Dataset excerpts.
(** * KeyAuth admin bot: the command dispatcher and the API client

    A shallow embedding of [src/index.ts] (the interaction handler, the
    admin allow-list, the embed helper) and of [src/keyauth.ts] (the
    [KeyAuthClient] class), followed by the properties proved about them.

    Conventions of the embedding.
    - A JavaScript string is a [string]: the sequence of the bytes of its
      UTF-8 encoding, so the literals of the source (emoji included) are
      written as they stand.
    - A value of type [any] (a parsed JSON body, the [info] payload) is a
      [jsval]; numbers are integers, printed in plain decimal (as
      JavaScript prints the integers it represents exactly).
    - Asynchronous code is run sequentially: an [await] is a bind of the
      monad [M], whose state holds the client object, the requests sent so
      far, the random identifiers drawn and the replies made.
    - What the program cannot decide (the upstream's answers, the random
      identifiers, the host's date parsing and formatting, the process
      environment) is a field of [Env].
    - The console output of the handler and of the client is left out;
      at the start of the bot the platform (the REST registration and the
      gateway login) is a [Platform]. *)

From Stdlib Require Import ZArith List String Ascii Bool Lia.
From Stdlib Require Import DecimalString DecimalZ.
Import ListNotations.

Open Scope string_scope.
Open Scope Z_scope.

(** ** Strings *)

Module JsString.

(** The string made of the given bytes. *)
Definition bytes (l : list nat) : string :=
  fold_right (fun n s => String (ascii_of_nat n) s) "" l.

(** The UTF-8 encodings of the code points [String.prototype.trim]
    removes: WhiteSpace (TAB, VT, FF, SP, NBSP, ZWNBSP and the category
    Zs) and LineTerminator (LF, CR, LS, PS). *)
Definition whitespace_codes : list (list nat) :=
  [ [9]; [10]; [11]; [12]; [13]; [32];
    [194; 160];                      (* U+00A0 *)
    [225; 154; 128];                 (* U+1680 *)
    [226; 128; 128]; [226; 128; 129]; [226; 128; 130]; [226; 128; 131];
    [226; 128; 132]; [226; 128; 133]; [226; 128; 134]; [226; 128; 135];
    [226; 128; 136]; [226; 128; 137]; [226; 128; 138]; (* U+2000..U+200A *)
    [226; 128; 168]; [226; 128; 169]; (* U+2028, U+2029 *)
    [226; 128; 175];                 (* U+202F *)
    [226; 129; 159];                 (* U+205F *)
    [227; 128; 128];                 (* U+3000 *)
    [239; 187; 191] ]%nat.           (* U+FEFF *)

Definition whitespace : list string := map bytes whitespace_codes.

Exercise aim.
Word for word, restate the lines of the listing above starting at the line with "far, the random" and ending at the line with "removes: WhiteSpace (TAB, VT, FF, SP, NBSP, ZWNBSP", and nothing outside them.

Completed task.
      far, the random identifiers drawn and the replies made.
    - What the program cannot decide (the upstream's answers, the random
      identifiers, the host's date parsing and formatting, the process
      environment) is a field of [Env].
    - The console output of the handler and of the client is left out;
      at the start of the bot the platform (the REST registration and the
      gateway login) is a [Platform]. *)

From Stdlib Require Import ZArith List String Ascii Bool Lia.
From Stdlib Require Import DecimalString DecimalZ.
Import ListNotations.

Open Scope string_scope.
Open Scope Z_scope.

(** ** Strings *)

Module JsString.

(** The string made of the given bytes. *)
Definition bytes (l : list nat) : string :=
  fold_right (fun n s => String (ascii_of_nat n) s) "" l.

(** The UTF-8 encodings of the code points [String.prototype.trim]
    removes: WhiteSpace (TAB, VT, FF, SP, NBSP, ZWNBSP and the category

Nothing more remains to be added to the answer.